**What is needed**:
Without any change, set down every record below.

(Data supplied begins)

(** * mcp-Rally: the field-name transformer and the error classifier

    A shallow embedding of [DataTransformer] (src/data/DataTransformer.ts) and
    of [ErrorHandler] / [ErrorTypes] (src/errors), with the properties of the
    specification stated and settled over it; then of [SecurityManager]
    (src/security) and of the tables and query parameters of [RallyClient]
    (src/rally), with further properties of all four.

    Strings are sequences of 8-bit characters.  Case conversion and the
    character classes act on the letters A-Z and a-z, which is what
    [toLowerCase], [toUpperCase] and the regular expressions of the source
    do on code units below 128. *)

From Stdlib Require Import Strings.String Strings.Ascii Lists.List Bool.Bool.
From Stdlib Require Import Arith.Arith ZArith.ZArith micromega.Lia.
From Stdlib Require Import Numbers.DecimalString.
From Stdlib Require Import Numbers.DecimalZ Sorting.Permutation Sorting.Sorted.
From Stdlib Require QArith.QArith_base.
Import ListNotations.

Set Warnings "-register-all".

Open Scope string_scope.
Open Scope bool_scope.

(* ================================================================== *)
(** ** The string operations of the host language used by the code *)
(* ================================================================== *)

Module Js.

(** [A-Z] *)
Definition isUpper (c : ascii) : bool :=
  let n := nat_of_ascii c in (65 <=? n)%nat && (n <=? 90)%nat.

(** [a-z] *)
Definition isLower (c : ascii) : bool :=
  let n := nat_of_ascii c in (97 <=? n)%nat && (n <=? 122)%nat.

(** [0-9] *)
Definition isDigit (c : ascii) : bool :=
  let n := nat_of_ascii c in (48 <=? n)%nat && (n <=? 57)%nat.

(Data supplied ends)

**Result below**:
(** * mcp-Rally: the field-name transformer and the error classifier

    A shallow embedding of [DataTransformer] (src/data/DataTransformer.ts) and
    of [ErrorHandler] / [ErrorTypes] (src/errors), with the properties of the
    specification stated and settled over it; then of [SecurityManager]
    (src/security) and of the tables and query parameters of [RallyClient]
    (src/rally), with further properties of all four.

    Strings are sequences of 8-bit characters.  Case conversion and the
    character classes act on the letters A-Z and a-z, which is what
    [toLowerCase], [toUpperCase] and the regular expressions of the source
    do on code units below 128. *)

From Stdlib Require Import Strings.String Strings.Ascii Lists.List Bool.Bool.
From Stdlib Require Import Arith.Arith ZArith.ZArith micromega.Lia.
From Stdlib Require Import Numbers.DecimalString.
From Stdlib Require Import Numbers.DecimalZ Sorting.Permutation Sorting.Sorted.
From Stdlib Require QArith.QArith_base.
Import ListNotations.

Set Warnings "-register-all".

Open Scope string_scope.
Open Scope bool_scope.

(* ================================================================== *)
(** ** The string operations of the host language used by the code *)
(* ================================================================== *)

Module Js.

(** [A-Z] *)
Definition isUpper (c : ascii) : bool :=
  let n := nat_of_ascii c in (65 <=? n)%nat && (n <=? 90)%nat.

(** [a-z] *)
Definition isLower (c : ascii) : bool :=
  let n := nat_of_ascii c in (97 <=? n)%nat && (n <=? 122)%nat.

(** [0-9] *)
Definition isDigit (c : ascii) : bool :=
  let n := nat_of_ascii c in (48 <=? n)%nat && (n <=? 57)%nat.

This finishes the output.